I don’t think Smith actually wants sociology to abandon sacred projects, or even to abandon normativity. Much of his recent writing has pushed the other way, arguing that the fact/value distinction is illegitimate. And in the Appendix he argues for a “personalist” position, based on persons as:
conscious, reflexive, embodied, self-transcending centers of subjective experience, durable identity, moral commitment, and social communication who — as the efficient cause of their own responsible actions and interactions — exercise complex capacities for agency and inter-subjectivity in order to sustain their own incommunicable selves in loving relationships with other personal selves and with the non-personal world. (201)
Now, many of those descriptions are subject to empirical and/or theoretical investigation. And many parts of this are actually fully compatible with sociological theory and research. But, as Smith writes, and Philip calls him out for, the real culprit here is not sociology but modernity. You see, “Personalism knows that humans are not lost in a world of moral vacuity and live in a reality involving natural goods and bads, truths and falsehoods, justices and injustices” (201-202; emphasis mine). What Smith is calling for, then, is an antimodern, personalist sacred project to supplant the one he sees as hegemonic in sociology.

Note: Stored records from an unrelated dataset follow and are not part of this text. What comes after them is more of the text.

(** * The journey/step execution engine of the synthetics runner

    A shallow embedding of [Runner] (the class in core/runner.ts): its
    methods [runStep], [runSteps], [registerJourney], [endJourney],
    [runJourney], [run] and [reset], written as programs of a small
    state-and-exception monad that also records, in order, every event the
    runner emits and every call it makes to its collaborators (driver,
    plugin manager, hooks, journey and step callbacks).

    What is left out of the embedding: the debug [log] lines, and the
    monotonic and wall-clock timestamps carried by the event payloads. *)

From Stdlib Require Import List String Bool Arith Lia.
Import ListNotations.
Local Open Scope string_scope.
Local Open Scope list_scope.

Set Implicit Arguments.

(** ** Values *)

(** [StatusValue] of common_types. *)
Inductive StatusValue : Type := succeeded | failed | skipped.

Definition StatusValue_eqb (a b : StatusValue) : bool :=
  match a, b with
  | succeeded, succeeded | failed, failed | skipped, skipped => true
  | _, _ => false
  end.

(** A value that is thrown, or with which a promise is rejected.  The
    [error?: Error] fields of [StepResult] and [JourneyResult] declare an
    [Error] object, but [catch (error)] receives whatever was thrown: an
    [Error] object ([mkError]), or any other value, such as the [undefined]
    of a promise rejected without a reason.  [JsValue] is a value of any
    other kind (a number, a bigint, a symbol, an object that is not an
    [Error]), given by its printed form and its truthiness. *)
Inductive Thrown : Type :=
| mkError (message : string)
| JsUndefined
| JsNull
| JsString (s : string)
| JsBoolean (b : bool)
| JsValue (printed : string) (isTruthy : bool).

Smith is right, I think, in thinking that sociology’s history and toolkit provide grounds for a sociological critique of modernity. These lie in part in Durkheim’s insistence on the social whole as the unit of analysis and the problem of social order in advanced societies, and in part in critical theory’s concern with modern capitalism’s proliferation of meaningless choice. Questions like these animate lots of current sociological research, including many of the books and articles Smith pillories earlier in the book. A less-motivated survey of these materials (and maybe actually reading them instead of just sneering at their titles – ahem) would probably have turned up some important affinities for Smith’s preferred approach. For example, feminist analyses that the ’60s’ “sexual freedom” often led to reproducing women’s disempowerment are compatible with the social-order problem that the benefits of “structurelessness” are unevenly distributed. And certainly the global-inequality literature’s implicit concern with the condition of extremely-low-wage workers is directly relevant to those workers’ capacity to be “conscious, reflexive, embodied, self-transcending centers of subjective experience… in loving relationships with other personal selves!”
In short, where Smith sees a hegemonic juggernaut, I think the “bizarre amalgam of liberalism, positivism, Marxism, empiricism, constructionism, progressivism, hermeneutics, pragmatism, postmodernism, and feminism” (202) that makes up its “modern liberal-Enlightenment-Marxist-social-reformist-pragmatist-therapeutic-sexually liberated-civil rights-feminist-GLBTQ-social constructionist-poststructuralist/postmodernist” (11) project is actually quite divided, in part on precisely the lines Smith would like to see.
Smith is right that most readers will reject this book, and deservedly so. Its myriad flaws, disingenuousness, and fundamental incoherence certainly outweigh the kernel of worthwhile argument. But I do think that kernel exists, and I think sociology would be well served by continuing to consider the social origins of individuality and the collective consequences of morality, both positive and negative.